### THE TASK
Every line below that holds the string "EnrichedProperty" should be copied out.

### GIVEN RECORDS
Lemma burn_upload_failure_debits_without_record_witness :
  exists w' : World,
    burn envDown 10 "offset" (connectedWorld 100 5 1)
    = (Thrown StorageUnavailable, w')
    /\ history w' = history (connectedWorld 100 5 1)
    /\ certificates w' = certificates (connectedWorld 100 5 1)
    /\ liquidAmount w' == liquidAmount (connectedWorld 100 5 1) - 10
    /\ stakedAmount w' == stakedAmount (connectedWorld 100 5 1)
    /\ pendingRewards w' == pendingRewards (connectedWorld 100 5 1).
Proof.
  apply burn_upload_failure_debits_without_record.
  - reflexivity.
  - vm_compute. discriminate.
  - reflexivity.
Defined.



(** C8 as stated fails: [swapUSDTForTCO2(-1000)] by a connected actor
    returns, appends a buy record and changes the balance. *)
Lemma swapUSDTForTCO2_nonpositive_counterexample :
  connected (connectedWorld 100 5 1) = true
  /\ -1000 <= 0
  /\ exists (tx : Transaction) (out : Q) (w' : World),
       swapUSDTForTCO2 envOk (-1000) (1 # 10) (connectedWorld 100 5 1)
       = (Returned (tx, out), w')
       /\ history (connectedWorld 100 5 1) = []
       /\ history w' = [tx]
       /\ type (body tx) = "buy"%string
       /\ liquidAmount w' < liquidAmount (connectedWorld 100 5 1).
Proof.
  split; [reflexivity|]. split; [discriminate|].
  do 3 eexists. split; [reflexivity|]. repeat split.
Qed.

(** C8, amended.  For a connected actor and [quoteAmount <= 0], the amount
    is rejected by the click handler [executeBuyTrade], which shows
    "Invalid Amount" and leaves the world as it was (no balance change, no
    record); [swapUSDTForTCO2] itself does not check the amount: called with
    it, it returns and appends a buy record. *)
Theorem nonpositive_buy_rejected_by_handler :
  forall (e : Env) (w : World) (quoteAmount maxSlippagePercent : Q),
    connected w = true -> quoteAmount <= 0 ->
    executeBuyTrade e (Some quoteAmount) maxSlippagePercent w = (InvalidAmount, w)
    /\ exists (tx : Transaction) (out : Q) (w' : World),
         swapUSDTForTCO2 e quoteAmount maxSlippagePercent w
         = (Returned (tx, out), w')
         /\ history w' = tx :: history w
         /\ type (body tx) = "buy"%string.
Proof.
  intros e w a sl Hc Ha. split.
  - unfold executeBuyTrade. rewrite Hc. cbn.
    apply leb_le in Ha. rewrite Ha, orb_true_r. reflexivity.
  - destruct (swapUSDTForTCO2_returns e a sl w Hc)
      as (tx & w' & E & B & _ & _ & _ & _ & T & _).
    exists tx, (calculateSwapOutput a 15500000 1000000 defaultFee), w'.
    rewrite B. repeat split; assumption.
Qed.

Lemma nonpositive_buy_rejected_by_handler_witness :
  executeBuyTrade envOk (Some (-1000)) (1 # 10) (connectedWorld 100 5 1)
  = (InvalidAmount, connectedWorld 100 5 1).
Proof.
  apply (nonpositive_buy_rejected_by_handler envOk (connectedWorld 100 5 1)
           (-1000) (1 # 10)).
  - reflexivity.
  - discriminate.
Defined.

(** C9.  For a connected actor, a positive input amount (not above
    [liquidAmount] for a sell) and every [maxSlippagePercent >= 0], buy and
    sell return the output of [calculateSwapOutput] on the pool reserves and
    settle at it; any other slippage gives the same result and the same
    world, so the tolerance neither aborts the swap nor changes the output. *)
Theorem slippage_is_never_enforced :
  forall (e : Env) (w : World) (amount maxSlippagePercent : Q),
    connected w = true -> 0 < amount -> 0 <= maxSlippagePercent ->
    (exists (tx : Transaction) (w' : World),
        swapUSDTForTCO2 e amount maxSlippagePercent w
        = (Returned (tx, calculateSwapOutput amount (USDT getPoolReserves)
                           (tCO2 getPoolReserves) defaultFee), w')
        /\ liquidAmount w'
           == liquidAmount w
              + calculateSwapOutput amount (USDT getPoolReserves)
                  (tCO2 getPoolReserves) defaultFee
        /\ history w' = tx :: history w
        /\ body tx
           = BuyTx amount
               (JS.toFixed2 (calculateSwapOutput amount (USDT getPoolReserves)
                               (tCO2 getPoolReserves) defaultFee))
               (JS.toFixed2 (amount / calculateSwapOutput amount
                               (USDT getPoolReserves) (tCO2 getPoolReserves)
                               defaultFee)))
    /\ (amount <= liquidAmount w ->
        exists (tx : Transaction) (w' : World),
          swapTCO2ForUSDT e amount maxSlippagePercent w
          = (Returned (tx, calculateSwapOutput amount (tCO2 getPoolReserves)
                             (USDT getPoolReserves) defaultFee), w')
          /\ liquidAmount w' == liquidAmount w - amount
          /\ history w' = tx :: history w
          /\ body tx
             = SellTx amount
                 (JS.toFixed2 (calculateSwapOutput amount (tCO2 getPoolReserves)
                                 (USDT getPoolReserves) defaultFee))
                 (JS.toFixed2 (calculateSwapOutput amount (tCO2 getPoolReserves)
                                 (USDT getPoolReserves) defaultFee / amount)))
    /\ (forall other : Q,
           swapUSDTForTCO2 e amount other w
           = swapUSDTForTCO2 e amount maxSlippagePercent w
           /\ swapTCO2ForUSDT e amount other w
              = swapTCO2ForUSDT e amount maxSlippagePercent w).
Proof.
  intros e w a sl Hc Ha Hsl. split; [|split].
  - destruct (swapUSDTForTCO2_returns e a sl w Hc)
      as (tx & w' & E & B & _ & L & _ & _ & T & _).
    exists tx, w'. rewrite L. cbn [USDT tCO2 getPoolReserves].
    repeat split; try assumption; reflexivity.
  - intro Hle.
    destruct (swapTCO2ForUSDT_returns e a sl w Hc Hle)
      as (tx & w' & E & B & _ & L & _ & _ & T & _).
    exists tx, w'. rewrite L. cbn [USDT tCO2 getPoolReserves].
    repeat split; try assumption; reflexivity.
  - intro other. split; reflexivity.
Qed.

...

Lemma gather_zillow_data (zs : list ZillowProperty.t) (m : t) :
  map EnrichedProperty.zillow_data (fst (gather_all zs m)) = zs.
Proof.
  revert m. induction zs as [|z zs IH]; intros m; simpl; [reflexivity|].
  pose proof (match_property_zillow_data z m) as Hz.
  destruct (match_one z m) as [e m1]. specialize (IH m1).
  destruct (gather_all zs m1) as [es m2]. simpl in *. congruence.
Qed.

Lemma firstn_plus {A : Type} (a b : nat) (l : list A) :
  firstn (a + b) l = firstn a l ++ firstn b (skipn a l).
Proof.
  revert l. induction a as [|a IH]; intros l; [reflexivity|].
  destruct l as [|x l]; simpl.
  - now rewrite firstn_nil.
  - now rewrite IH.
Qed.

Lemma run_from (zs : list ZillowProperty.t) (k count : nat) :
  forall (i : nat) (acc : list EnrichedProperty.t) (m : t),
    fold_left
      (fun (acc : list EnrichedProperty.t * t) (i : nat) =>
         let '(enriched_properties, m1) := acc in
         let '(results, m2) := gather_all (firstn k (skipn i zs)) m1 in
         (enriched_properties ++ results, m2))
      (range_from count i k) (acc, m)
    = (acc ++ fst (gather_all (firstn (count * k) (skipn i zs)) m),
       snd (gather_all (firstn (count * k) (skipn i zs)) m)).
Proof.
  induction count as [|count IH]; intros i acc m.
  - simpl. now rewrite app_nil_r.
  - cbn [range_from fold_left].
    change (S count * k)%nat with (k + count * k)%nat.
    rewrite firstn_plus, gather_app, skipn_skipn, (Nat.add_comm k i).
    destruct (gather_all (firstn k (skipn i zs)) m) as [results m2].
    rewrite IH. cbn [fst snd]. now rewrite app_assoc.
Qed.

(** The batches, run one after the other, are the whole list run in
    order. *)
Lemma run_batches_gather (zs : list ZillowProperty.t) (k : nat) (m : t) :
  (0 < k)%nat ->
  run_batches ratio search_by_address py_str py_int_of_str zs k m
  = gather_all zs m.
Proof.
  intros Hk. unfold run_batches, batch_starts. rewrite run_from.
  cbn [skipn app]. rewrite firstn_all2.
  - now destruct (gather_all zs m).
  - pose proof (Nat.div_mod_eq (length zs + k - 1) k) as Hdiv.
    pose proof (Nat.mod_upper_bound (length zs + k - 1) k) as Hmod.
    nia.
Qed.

* * *

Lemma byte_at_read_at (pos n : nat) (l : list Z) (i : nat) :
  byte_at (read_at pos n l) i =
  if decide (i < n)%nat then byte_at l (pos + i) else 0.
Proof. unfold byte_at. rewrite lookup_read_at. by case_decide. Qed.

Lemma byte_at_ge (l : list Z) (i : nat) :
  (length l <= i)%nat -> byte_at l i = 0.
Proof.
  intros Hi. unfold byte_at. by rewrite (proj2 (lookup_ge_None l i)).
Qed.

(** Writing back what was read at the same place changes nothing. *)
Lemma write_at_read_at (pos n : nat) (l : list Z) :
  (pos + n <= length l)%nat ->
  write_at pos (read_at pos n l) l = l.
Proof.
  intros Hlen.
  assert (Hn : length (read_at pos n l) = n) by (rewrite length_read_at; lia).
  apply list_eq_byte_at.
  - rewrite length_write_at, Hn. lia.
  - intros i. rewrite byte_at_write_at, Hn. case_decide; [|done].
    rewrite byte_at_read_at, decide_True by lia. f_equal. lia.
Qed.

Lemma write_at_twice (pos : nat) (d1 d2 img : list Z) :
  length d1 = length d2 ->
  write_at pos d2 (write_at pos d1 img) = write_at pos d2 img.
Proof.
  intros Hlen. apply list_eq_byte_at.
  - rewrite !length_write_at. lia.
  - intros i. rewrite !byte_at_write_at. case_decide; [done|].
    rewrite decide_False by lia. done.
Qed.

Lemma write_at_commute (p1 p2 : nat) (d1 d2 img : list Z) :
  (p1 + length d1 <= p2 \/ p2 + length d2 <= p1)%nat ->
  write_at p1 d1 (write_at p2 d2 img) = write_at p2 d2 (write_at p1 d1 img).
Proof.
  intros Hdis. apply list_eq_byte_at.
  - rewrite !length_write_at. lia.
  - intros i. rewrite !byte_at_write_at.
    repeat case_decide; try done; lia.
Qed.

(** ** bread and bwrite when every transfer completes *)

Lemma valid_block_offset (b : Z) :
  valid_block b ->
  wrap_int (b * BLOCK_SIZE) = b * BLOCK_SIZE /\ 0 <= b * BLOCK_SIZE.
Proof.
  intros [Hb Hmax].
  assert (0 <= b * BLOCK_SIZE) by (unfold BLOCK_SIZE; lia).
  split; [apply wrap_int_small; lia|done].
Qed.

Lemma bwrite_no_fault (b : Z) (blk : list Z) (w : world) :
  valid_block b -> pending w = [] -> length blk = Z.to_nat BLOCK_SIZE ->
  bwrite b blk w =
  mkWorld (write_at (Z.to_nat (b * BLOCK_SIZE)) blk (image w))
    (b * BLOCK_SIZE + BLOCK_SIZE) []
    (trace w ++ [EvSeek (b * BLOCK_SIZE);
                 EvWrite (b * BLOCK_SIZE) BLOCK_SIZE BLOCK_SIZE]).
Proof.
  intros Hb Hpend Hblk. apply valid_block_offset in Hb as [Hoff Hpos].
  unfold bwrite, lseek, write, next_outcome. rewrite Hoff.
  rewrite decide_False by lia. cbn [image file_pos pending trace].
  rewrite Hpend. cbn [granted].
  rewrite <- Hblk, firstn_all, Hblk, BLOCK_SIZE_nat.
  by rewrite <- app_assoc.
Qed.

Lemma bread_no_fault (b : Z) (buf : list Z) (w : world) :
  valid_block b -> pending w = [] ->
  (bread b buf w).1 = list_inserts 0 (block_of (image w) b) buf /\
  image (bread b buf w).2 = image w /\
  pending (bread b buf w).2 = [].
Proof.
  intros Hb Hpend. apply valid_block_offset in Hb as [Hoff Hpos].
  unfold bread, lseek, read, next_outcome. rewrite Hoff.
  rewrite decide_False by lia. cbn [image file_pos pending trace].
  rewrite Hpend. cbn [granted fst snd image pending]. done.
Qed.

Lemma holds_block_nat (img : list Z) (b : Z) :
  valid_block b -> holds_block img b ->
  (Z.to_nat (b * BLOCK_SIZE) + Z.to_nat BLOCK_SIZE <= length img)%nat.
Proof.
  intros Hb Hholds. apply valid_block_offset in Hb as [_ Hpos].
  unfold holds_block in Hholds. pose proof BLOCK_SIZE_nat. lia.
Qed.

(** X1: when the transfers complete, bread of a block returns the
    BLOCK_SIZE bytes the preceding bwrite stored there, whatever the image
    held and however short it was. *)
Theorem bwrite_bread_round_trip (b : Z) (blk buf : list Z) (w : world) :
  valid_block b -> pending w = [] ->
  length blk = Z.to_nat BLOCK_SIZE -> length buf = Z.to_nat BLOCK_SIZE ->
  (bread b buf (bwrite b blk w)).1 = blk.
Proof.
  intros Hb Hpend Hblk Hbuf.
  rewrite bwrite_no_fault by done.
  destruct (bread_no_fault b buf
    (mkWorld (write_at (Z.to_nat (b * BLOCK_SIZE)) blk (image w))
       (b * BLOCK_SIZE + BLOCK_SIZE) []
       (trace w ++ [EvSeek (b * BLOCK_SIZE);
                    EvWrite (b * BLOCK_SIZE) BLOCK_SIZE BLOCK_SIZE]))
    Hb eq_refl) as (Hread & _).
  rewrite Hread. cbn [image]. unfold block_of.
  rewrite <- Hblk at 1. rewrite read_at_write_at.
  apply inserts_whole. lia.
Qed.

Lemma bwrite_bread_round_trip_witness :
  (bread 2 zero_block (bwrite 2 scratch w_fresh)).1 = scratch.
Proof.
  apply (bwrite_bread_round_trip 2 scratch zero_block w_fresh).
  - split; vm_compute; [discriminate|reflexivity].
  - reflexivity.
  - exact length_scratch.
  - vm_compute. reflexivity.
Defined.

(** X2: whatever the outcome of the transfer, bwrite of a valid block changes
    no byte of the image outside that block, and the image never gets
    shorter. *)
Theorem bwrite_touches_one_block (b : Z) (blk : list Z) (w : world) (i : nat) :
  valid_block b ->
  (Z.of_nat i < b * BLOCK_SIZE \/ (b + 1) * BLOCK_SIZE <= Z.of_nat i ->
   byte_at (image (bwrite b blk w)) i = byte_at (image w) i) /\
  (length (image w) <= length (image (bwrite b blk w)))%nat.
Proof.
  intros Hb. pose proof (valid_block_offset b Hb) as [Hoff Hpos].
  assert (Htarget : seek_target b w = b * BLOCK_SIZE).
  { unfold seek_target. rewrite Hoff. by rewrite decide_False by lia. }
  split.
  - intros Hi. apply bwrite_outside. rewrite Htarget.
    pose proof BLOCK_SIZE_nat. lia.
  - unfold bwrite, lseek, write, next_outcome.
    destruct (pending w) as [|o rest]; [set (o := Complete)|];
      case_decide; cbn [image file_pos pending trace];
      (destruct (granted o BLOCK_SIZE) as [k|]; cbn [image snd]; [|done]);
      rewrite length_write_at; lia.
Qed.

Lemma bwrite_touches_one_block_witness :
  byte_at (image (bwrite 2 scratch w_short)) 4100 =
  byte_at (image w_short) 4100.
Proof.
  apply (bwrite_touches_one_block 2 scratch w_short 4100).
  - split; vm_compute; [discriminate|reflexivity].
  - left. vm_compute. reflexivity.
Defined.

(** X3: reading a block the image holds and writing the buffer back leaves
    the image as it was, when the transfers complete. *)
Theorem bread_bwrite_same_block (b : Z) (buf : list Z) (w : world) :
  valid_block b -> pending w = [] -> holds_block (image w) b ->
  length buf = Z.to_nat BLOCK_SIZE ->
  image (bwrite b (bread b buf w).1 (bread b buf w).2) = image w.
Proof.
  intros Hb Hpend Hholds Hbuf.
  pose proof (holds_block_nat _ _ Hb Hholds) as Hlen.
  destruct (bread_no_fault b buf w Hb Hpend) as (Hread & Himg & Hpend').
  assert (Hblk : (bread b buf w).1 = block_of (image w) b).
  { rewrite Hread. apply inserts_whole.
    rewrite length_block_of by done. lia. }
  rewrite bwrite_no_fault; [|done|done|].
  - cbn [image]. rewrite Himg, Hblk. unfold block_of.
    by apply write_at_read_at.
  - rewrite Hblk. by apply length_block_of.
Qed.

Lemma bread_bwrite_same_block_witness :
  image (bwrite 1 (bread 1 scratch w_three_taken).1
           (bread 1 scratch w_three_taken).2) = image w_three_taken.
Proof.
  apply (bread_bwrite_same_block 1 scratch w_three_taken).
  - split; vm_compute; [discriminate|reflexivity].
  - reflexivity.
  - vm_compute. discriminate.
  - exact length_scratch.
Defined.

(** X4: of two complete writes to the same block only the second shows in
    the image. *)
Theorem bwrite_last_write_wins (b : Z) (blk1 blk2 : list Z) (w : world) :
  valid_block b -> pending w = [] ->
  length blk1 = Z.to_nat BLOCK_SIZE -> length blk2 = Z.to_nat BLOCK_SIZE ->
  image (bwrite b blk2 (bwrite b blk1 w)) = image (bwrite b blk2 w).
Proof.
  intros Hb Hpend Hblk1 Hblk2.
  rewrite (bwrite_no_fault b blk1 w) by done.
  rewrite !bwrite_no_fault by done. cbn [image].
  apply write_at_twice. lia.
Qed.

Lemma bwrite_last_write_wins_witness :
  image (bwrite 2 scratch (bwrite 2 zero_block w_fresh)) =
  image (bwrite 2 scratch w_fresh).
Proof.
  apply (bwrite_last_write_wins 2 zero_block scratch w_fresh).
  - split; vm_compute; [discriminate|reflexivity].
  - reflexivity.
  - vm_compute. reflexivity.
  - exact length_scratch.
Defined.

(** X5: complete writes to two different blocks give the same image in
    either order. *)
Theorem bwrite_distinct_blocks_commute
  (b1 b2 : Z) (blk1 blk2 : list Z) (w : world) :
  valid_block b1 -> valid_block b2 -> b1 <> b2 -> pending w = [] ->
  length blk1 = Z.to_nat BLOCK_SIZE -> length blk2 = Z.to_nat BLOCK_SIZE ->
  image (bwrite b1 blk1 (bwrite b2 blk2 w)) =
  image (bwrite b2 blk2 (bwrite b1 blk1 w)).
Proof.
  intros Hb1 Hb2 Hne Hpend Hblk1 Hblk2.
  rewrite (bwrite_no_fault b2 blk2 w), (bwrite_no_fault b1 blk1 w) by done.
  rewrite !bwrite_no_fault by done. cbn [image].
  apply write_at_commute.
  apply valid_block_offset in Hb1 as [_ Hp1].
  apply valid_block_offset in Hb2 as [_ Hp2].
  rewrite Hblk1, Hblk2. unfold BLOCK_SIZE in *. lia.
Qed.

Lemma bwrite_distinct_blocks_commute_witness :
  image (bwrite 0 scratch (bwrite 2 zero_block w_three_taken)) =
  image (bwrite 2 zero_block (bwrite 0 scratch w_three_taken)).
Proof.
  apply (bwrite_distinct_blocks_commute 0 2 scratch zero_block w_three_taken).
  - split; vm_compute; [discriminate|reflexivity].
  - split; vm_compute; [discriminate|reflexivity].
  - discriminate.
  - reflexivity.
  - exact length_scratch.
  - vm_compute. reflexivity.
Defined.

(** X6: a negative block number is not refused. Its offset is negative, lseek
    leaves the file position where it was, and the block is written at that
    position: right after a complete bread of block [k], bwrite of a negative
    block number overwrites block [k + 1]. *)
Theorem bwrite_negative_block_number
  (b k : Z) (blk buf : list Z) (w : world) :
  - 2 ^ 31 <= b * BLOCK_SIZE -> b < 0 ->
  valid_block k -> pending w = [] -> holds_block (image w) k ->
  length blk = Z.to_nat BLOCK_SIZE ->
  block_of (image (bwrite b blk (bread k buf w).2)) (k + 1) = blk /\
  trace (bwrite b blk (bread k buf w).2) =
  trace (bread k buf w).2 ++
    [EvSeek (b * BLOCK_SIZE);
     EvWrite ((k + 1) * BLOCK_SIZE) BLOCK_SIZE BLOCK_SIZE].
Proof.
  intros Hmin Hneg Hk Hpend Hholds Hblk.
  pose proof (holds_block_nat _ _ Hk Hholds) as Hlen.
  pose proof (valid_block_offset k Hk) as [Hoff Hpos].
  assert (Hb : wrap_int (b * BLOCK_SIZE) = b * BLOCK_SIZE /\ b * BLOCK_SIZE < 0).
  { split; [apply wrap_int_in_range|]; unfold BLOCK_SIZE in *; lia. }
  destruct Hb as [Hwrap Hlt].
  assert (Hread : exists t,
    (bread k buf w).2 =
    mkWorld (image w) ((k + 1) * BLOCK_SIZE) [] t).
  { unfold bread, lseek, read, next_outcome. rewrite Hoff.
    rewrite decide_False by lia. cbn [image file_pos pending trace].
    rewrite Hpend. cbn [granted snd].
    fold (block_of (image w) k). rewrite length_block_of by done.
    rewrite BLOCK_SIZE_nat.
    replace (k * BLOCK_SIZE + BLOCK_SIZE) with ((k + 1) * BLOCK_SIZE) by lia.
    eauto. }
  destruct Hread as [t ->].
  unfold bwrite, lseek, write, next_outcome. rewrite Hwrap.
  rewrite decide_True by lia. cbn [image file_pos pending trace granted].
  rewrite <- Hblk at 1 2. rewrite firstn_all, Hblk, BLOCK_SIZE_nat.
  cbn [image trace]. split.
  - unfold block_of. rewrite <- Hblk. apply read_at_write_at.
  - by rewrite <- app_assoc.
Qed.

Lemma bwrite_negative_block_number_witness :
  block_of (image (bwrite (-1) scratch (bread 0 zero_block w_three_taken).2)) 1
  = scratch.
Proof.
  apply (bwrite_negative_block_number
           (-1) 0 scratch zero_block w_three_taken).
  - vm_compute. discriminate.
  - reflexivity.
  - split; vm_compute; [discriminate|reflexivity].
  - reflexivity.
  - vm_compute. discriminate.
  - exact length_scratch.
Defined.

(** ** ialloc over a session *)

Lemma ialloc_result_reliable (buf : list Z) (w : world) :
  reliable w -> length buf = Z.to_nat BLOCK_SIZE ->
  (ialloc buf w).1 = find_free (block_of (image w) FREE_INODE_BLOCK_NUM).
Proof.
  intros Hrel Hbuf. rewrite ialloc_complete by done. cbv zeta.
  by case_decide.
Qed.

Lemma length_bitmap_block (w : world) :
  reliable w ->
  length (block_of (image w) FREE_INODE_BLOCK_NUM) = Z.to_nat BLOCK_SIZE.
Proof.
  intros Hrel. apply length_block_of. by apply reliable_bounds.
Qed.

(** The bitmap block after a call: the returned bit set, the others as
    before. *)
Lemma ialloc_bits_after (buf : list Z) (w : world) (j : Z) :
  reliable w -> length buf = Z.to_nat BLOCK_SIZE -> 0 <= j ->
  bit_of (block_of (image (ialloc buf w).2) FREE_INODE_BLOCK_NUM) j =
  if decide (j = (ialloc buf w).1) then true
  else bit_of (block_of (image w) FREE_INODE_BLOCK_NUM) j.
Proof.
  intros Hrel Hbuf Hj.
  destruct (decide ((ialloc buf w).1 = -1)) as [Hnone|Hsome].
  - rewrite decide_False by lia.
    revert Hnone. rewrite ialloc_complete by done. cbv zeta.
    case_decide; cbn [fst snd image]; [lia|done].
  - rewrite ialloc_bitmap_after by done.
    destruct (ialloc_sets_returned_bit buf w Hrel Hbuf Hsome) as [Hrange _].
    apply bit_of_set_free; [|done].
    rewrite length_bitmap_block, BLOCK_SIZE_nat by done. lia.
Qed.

### OUTPUT
  map EnrichedProperty.zillow_data (fst (gather_all zs m)) = zs.
  forall (i : nat) (acc : list EnrichedProperty.t) (m : t),
      (fun (acc : list EnrichedProperty.t * t) (i : nat) =>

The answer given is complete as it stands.